Start Here: Imaging
===================

Galaxies are often observed with CCD imaging, for example using HST, JWST,
or ground-based telescopes.

This script shows you how to model such a galaxy using **PyAutoGalaxy** with as little setup
as possible. In about 15 minutes you’ll be able to point the code at your own FITS files and
fit your first galaxy.

We focus on fitting a *galaxy-scale* target (a single galaxy). If you have multiple galaxies,
see the `start_here_group.ipynb` and `start_here_cluster.ipynb` examples.

__JAX__

PyAutoGalaxy uses JAX under the hood for fast GPU/CPU acceleration. If JAX is installed with GPU
support, your fits will run much faster (around 10 minutes instead of an hour). If only a CPU is available,
JAX will still provide a speed up via multithreading, with fits taking around 20-30 minutes.

If you don’t have a GPU locally, consider Google Colab which provides free GPUs, so your modeling runs are much faster.

We also show how to simulate galaxy imaging. This is useful for building machine learning training datasets,
or for investigating imaging effects in a controlled way.

__Google Colab Setup__

The introduction `start_here` examples are available on Google Colab, which allows you to run them in a web browser
without manual local PyAutoGalaxy installation.
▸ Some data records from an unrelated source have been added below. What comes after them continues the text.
(* ===== verification/Toposort.v ===== *)
(** * Capsule load order

    [crates/astrid-capsule/src/toposort.rs]: Kahn's algorithm over the graph
    of interface imports and exports.

    A manifest's import and export tables are the lists of tuples their
    iterators yield, in any order.  Semantic-version matching is the argument
    [req_matches].  The loop over the queue runs on fuel, one round per
    capsule and one more to see the queue empty; [toposort_decides] shows
    that this is enough.  Warnings about unsatisfied imports are omitted. *)

From S2P Require Import Prelude.
From stdpp Require Import relations.
Local Open Scope string_scope.
Local Open Scope list_scope.

Section Manifests.
Context {Req Ver Path : Type} (req_matches : Req -> Ver -> bool).

Record import_tuple : Type := MkImport {
  imp_ns : string;
  imp_name : string;
  imp_req : Req;
  imp_optional : bool;
}.
Record export_triple : Type := MkExport {
  exp_ns : string;
  exp_name : string;
  exp_ver : Ver;
}.
Record CapsuleManifest : Type := MkCapsuleManifest {
  package_name : string;
  import_tuples : list import_tuple;
  export_triples : list export_triple;
}.

Definition ManifestEntry : Type := CapsuleManifest * Path.

Record CycleError : Type := MkCycleError { cycle : list string }.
The code below sets up your environment if you are using Google Colab, including installing autogalaxy and downloading
files required to run the notebook. If you are running this script not in Colab (e.g. locally on your own computer),
running the code will still check correctly that your environment is set up and ready to go.

In [None]:

import subprocess
import sys

try:
    import google.colab

    subprocess.check_call(
        [sys.executable, "-m", "pip", "install", "autoconf", "--no-deps"]
    )
except ImportError:
    pass

from autoconf import setup_colab

# NOTE: This call is AutoLens-specific. Update to the PyAutoGalaxy equivalent in your codebase.
setup_colab.for_autogalaxy(
    raise_error_if_not_gpu=False  # Switch to False for CPU Google Colab
)

__Imports__

Lets first import autogalaxy, its plotting module and the other libraries we'll need.
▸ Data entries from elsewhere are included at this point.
(* ===== verification/KeyRegistry.v ===== *)
(** * The audit key registry

    [crates/astrid-audit/src/entry_v2/registry.rs]: the cross-signed chain of
    records that says which Ed25519 key holds which signing role in which
    registry state, and [timestamp_nanos] and the domain tags of
    [entry_v2/body.rs] it shares with audit entries.

    A [Timestamp] is its offset from the Unix epoch in nanoseconds.  Each
    message of [registry_error] is a constructor of [RegistryRefusal] with the
    values the message interpolates. *)

From stdpp Require Import sorting.
From S2P Require Import Prelude Bytes Cbor Crypto.
Local Open Scope string_scope.
Local Open Scope list_scope.


(** [timestamp_nanos_opt] is [None] outside the [i64] range, and
    [u64::try_from] outside the non-negative one. *)
Definition timestamp_nanos (timestamp : Timestamp) : option N :=
  if bool_decide (- 2 ^ 63 <= timestamp < 2 ^ 63)%Z
  then if bool_decide (0 <= timestamp)%Z then Some (Z.to_N timestamp) else None
  else None.

Definition REGISTRY_TAG : string := "astrid.audit.key-registry.v2".
Definition SIGNATURE_TAG : string := "astrid.audit.sig.v2".

Inductive KeyRole : Type := Audit | Capability | Build | AuditV1.

#[export] Instance KeyRole_eq_dec : EqDecision KeyRole.
Proof. solve_decision. Defined.

Definition role_code (role : KeyRole) : N :=
  match role with Audit => 1 | Capability => 2 | Build => 3 | AuditV1 => 4 end.

Definition role_from_code (code : N) : option KeyRole :=
  if (code =? 1)%N then Some Audit
  else if (code =? 2)%N then Some Capability
  else if (code =? 3)%N then Some Build
  else if (code =? 4)%N then Some AuditV1
  else None.

Record KeyBinding : Type := MkKeyBinding { kb_role : KeyRole; kb_key : PublicKey }.

#[export] Instance KeyBinding_eq_dec : EqDecision KeyBinding.
Proof. solve_decision. Defined.

(** [KeyBinding::sort_key], compared as a tuple: role code first. *)
Definition sort_key_lt (a b : KeyBinding) : Prop :=
  (role_code (kb_role a) < role_code (kb_role b))%N \/
  (role_code (kb_role a) = role_code (kb_role b) /\ bytes_lt (arr (kb_key a)) (arr (kb_key b))).
Definition sort_key_le (a b : KeyBinding) : Prop :=
  (role_code (kb_role a) < role_code (kb_role b))%N \/
  (role_code (kb_role a) = role_code (kb_role b) /\ bytes_le (arr (kb_key a)) (arr (kb_key b))).

#[export] Instance sort_key_lt_dec : RelDecision sort_key_lt.
Proof. intros a b. unfold sort_key_lt. apply _. Defined.
#[export] Instance sort_key_le_dec : RelDecision sort_key_le.
Proof. intros a b. unfold sort_key_le. apply _. Defined.

Definition binding_item (b : KeyBinding) : Cbor :=
  Array [Uint (role_code (kb_role b)); CBytes (arr (kb_key b))].

Inductive RegistryOp : Type := Genesis | Rotate.

#[export] Instance RegistryOp_eq_dec : EqDecision RegistryOp.
Proof. solve_decision. Defined.

Definition op_code (op : RegistryOp) : N := match op with Genesis => 0 | Rotate => 1 end.

Record RegistrySignature : Type := MkRegistrySignature { rs_key : PublicKey; rs_signature : Signature }.

Record KeyRegistryRecord : Type := MkKeyRegistryRecord {
  kr_seq : N;
  kr_prev : array 32;
  kr_timestamp : Timestamp;
  kr_op : RegistryOp;
  kr_add : list KeyBinding;
  kr_retire : list KeyBinding;
  kr_signatures : list RegistrySignature;
}.

Inductive RegistryRefusal : Type :=
| PrivateHalfNotSupplied
| NeedsGenesisRecord
| SequenceExhausted
| RegistryTooLong
| OutOfSequence (seq expected_seq : N)
| NotLinked (seq : N)
| TimeNotRepresentable
| GenesisNotFirst
| GenesisRegistersKeys
| RoleBoundTwice
| NotOneAuditKey
| AuditKeyHoldsAnotherRole
| RotationNeedsGenesis
| RotationNotOneKey
| RotationChangesRole
| RotationNotActiveKey
| RotationKnownKey
| BindingsNotSorted
| SignaturesMismatch (seq : N)
| InvalidRegistrySignature (seq : N) (key : PublicKey).

Record Grant : Type := MkGrant { g_binding : KeyBinding; g_from : N; g_until : option N }.

(** [Grant::covers]. *)
Definition covers (g : Grant) (epoch : N) : bool :=
  (g_from g <=? epoch)%N &&
  match g_until g with None => true | Some until => (epoch <? until)%N end.

Record KeyRegistry : Type := MkKeyRegistry {
  records : list KeyRegistryRecord;
  hashes : list (array 32);
  grants : list Grant;
}.

(** [slice::dedup]: drops an element equal to the one before it. *)
Fixpoint dedup {A} `{EqDecision A} (l : list A) : list A :=
  match l with
  | x :: ((y :: _) as r) => if bool_decide (x = y) then dedup r else x :: dedup r
  | _ => l
  end.

Section Registry.
  Context `{Crypto}.

(** ** Records *)

Definition record_body (r : KeyRegistryRecord) : list byte :=
  encode (Array [Text REGISTRY_TAG; Uint (kr_seq r); CBytes (arr (kr_prev r));
                 Uint (from_option id 0%N (timestamp_nanos (kr_timestamp r)));
                 Uint (op_code (kr_op r));
                 Array (binding_item <$> kr_add r);
                 Array (binding_item <$> kr_retire r)]).

Definition record_hash (r : KeyRegistryRecord) : array 32 := sha256 (record_body r).

Definition record_signing_input (r : KeyRegistryRecord) : list byte :=
  encode (Array [Text SIGNATURE_TAG; Text "key-registry"; CBytes (arr (record_hash r))]).

Definition required_signers (r : KeyRegistryRecord) : list PublicKey :=
  dedup (merge_sort (key_le arr) (kb_key <$> (kr_add r ++ kr_retire r))).

Definition with_signatures (r : KeyRegistryRecord) (signatures : list RegistrySignature)
    : KeyRegistryRecord :=
  MkKeyRegistryRecord (kr_seq r) (kr_prev r) (kr_timestamp r) (kr_op r) (kr_add r) (kr_retire r)
    signatures.

(** [KeyRegistryRecord::signed_by]. *)
Definition signed_by (r : KeyRegistryRecord) (keys : list KeyPair)
    : result KeyRegistryRecord RegistryRefusal :=
  let input := record_signing_input r in
  let? signatures := try_map (fun key =>
      match List.find (fun kp => bool_decide (export_public_key kp = key)) keys with
      | Some kp => Ok (MkRegistrySignature key (sign kp input))
      | None => Err PrivateHalfNotSupplied
      end) (required_signers r) in
  Ok (with_signatures r signatures).

(** ** Queries *)

Definition head_hash (reg : KeyRegistry) : array 32 := from_option id (zero_array 32) (last (hashes reg)).
Definition registry_id (reg : KeyRegistry) : array 32 := from_option id (zero_array 32) (hd_error (hashes reg)).
Definition head_seq (reg : KeyRegistry) : N := from_option kr_seq 0%N (last (records reg)).

Definition active_key (reg : KeyRegistry) (role : KeyRole) (epoch : N) : option PublicKey :=
  (fun g => kb_key (g_binding g)) <$>
    List.find (fun g => bool_decide (kb_role (g_binding g) = role) && covers g epoch) (grants reg).

Definition is_active (reg : KeyRegistry) (role : KeyRole) (key : PublicKey) (epoch : N) : bool :=
  (epoch <=? head_seq reg)%N &&
  existsb (fun g => bool_decide (kb_role (g_binding g) = role)
                    && bool_decide (kb_key (g_binding g) = key) && covers g epoch) (grants reg).

Definition was_registered (reg : KeyRegistry) (role : KeyRole) (key : PublicKey) : bool :=
  existsb (fun g => bool_decide (kb_role (g_binding g) = role)
                    && bool_decide (kb_key (g_binding g) = key)) (grants reg).

(** ** Checks *)

(** [windows(2).all(..)]. *)
Fixpoint windows_sorted (bindings : list KeyBinding) : bool :=
  match bindings with
  | a :: ((b :: _) as rest) => bool_decide (sort_key_lt a b) && windows_sorted rest
  | _ => true
  end.

Definition check_sorted (bindings : list KeyBinding) : result unit RegistryRefusal :=
  if windows_sorted bindings then Ok tt else Err BindingsNotSorted.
You'll see these imports in the majority of workspace examples.

In [None]:
from autoconf import jax_wrapper  # Sets JAX environment before other imports

%matplotlib inline
from pyprojroot import here
workspace_path = str(here())
%cd $workspace_path
print(f"Working Directory has been set to `{workspace_path}`")

import numpy as np
from pathlib import Path

import autofit as af
import autogalaxy as ag
import autogalaxy.plot as aplt

__Dataset__

We begin by loading the dataset. Three ingredients are needed for galaxy modeling:

1. The image itself (CCD counts).
2. A noise-map (per-pixel RMS noise).
3. The PSF (Point Spread Function).

Here we use James Webb Space Telescope imaging of a galaxy. Replace these FITS paths
with your own to immediately try modeling your data.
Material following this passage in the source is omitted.